• **Exercise objective**
Report every line of the records that contains the word "crypto".

• **Records for processing**
== == ==
Lemma have_wallet_is_dead_end_witness :
  exists w',
    play (wc := Reference.crypto) (bl := Reference.libs) (js := Reference.json)
      [HaveWalletPressed] Reference.world0 = Some w'
    /\ appState (component w') = import
    /\ localStorage w' = localStorage Reference.world0
    /\ forall e events w'',
         play (wc := Reference.crypto) (bl := Reference.libs) (js := Reference.json)
           (e :: events) w' = Some w'' -> e = PageLoaded.
Proof.
  apply (have_wallet_is_dead_end (wc := Reference.crypto) (bl := Reference.libs)
           (js := Reference.json) Reference.world0).
  reflexivity.
Defined.

(** * More of the service: failures and encodings *)

Lemma failing_libs_laws : BitcoinLibsLaws failing_libs.
Proof.
  constructor.
  - exact (wordlist_length (BitcoinLibsLaws := reference_libs_laws)).
  - exact (wordlist_NoDup (BitcoinLibsLaws := reference_libs_laws)).
  - exact (wordlist_no_space (BitcoinLibsLaws := reference_libs_laws)).
  - intros seed net root H. discriminate H.
Qed.

(** X14: [createWallet] throws in two ways only, and changes nothing
    when it does: [bip32.fromSeed] threw and its exception is passed on,
    or the master node was built and no address, or an empty one, came
    back, and the error is 'Failed to generate address'.  Walking the
    path from the master node never throws. *)
Theorem createWallet_throws_only {bl : BitcoinLibs} {laws : BitcoinLibsLaws bl}
    (m : jsstring) (net : option Network) (w w' : World) (e : exn) :
  createWallet m net w = (Throw e, w') ->
  w' = w
  /\ (fromSeed (mnemonicToSeed m) (network_params (network_or_default net)) = Throw e
      \/ exists root,
           fromSeed (mnemonicToSeed m) (network_params (network_or_default net)) = Ok root
           /\ e = Error (str "Failed to generate address")
           /\ (p2wpkh_address (node_publicKey (bip84_child root (network_or_default net)))
                 (network_params (network_or_default net)) = None
               \/ p2wpkh_address (node_publicKey (bip84_child root (network_or_default net)))
                    (network_params (network_or_default net)) = Some [])).
Proof.
  rewrite createWallet_eq. cbv zeta. intros H.
  destruct (fromSeed _ _) as [root|e0] eqn:Er.
  - rewrite derivePath_wallet_path in H by (eapply fromSeed_master; exact Er).
    destruct (p2wpkh_address _ _) as [[|c a]|] eqn:Ea; try discriminate H.
    + injection H as <- <-. split; [reflexivity|]. right. exists root. auto.
    + injection H as <- <-. split; [reflexivity|]. right. exists root. auto.
  - injection H as <- <-. auto.
Qed.

Lemma createWallet_throws_only_witness :
  Reference.world0 = Reference.world0
  /\ (fromSeed (BitcoinLibs := failing_libs)
        (mnemonicToSeed (BitcoinLibs := failing_libs) (str "abandon"))
        (network_params bitcoin) = Throw TypeError
      \/ exists root,
           fromSeed (BitcoinLibs := failing_libs)
             (mnemonicToSeed (BitcoinLibs := failing_libs) (str "abandon"))
             (network_params bitcoin) = Ok root
           /\ TypeError = Error (str "Failed to generate address")
           /\ (p2wpkh_address (BitcoinLibs := failing_libs)
                 (node_publicKey (bip84_child root bitcoin)) (network_params bitcoin) = None
               \/ p2wpkh_address (BitcoinLibs := failing_libs)
                    (node_publicKey (bip84_child root bitcoin)) (network_params bitcoin)
                  = Some [])).
Proof.
  apply (createWallet_throws_only (laws := failing_libs_laws) (str "abandon") None
           Reference.world0 Reference.world0 TypeError).
  reflexivity.
Defined.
== == ==
• **Expected answer**
    play (wc := Reference.crypto) (bl := Reference.libs) (js := Reference.json)
         play (wc := Reference.crypto) (bl := Reference.libs) (js := Reference.json)
  apply (have_wallet_is_dead_end (wc := Reference.crypto) (bl := Reference.libs)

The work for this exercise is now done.